* Excerpted data *

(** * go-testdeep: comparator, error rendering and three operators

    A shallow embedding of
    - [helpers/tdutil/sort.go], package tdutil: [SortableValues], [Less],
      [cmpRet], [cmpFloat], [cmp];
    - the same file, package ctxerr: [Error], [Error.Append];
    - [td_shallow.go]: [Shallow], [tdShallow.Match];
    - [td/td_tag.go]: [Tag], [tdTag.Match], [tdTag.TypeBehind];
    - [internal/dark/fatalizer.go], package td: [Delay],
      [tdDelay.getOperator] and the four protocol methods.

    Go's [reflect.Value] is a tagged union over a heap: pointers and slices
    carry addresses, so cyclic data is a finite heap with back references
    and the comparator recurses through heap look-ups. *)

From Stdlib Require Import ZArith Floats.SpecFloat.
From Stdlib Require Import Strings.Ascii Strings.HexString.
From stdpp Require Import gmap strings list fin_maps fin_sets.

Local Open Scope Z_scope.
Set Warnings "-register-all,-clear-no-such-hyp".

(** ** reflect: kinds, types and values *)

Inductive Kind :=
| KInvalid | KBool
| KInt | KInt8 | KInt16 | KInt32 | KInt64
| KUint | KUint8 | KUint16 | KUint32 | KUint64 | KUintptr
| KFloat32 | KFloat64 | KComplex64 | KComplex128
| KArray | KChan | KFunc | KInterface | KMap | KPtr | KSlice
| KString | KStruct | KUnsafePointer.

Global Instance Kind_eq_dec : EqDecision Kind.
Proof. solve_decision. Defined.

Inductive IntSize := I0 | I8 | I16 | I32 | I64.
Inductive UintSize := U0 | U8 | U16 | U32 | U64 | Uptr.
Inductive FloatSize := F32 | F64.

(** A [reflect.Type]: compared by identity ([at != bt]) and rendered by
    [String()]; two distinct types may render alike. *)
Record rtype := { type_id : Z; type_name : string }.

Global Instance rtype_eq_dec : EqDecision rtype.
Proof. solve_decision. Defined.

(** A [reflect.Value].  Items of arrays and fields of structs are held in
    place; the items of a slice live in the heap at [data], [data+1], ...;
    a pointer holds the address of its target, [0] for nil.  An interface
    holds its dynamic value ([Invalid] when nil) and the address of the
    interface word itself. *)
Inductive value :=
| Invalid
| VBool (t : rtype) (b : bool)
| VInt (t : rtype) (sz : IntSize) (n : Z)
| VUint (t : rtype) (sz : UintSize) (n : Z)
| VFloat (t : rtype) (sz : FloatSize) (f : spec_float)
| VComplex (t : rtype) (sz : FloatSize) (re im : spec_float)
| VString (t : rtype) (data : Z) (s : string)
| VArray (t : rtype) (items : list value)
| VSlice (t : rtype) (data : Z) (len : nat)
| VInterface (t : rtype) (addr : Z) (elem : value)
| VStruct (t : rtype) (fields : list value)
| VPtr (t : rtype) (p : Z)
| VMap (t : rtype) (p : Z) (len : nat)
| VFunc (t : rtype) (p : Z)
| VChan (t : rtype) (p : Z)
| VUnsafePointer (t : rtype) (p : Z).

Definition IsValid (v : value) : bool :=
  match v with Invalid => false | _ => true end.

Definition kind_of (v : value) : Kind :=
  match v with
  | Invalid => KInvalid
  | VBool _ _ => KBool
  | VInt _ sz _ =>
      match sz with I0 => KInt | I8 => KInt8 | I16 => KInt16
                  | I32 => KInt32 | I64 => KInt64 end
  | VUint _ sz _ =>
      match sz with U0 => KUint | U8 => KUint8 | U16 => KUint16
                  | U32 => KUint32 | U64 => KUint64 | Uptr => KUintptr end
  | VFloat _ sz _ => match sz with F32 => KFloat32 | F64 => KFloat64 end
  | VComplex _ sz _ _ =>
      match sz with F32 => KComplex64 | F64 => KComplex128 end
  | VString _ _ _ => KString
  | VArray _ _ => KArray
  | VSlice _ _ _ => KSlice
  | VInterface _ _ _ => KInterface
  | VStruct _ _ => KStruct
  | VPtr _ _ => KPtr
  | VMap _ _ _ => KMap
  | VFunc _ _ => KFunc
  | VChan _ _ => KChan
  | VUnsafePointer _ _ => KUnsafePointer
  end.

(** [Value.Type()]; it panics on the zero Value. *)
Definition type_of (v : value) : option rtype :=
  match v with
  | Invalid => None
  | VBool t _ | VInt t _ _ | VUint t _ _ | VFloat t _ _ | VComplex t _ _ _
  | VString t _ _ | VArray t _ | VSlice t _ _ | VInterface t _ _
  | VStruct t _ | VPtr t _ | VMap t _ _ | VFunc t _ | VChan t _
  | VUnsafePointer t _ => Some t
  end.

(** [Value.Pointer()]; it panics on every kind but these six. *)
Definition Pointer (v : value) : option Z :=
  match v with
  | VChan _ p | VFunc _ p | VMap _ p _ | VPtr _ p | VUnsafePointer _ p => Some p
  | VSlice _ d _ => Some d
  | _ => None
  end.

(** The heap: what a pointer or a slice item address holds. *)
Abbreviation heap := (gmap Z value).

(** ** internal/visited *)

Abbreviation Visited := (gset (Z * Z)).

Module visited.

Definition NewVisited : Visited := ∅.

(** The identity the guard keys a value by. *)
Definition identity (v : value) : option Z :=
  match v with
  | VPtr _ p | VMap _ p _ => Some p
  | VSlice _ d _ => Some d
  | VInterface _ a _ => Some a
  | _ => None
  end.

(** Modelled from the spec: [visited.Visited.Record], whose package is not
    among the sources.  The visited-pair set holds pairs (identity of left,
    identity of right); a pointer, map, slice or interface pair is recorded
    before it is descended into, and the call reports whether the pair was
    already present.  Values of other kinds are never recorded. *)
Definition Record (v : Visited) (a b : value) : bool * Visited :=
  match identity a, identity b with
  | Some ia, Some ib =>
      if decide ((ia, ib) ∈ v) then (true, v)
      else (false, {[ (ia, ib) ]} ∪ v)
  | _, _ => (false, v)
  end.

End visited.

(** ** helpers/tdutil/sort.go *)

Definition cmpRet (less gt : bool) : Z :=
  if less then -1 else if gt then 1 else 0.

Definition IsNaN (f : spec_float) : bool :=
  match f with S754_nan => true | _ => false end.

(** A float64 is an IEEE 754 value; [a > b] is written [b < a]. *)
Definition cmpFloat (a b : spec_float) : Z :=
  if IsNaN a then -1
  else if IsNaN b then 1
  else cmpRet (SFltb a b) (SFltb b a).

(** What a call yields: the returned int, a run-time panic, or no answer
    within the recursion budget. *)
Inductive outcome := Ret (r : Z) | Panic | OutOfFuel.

* Work instruction *
Reproduce all lines from the records above that include the word "KArray".

* Result *
| KArray | KChan | KFunc | KInterface | KMap | KPtr | KSlice
  | VArray _ _ => KArray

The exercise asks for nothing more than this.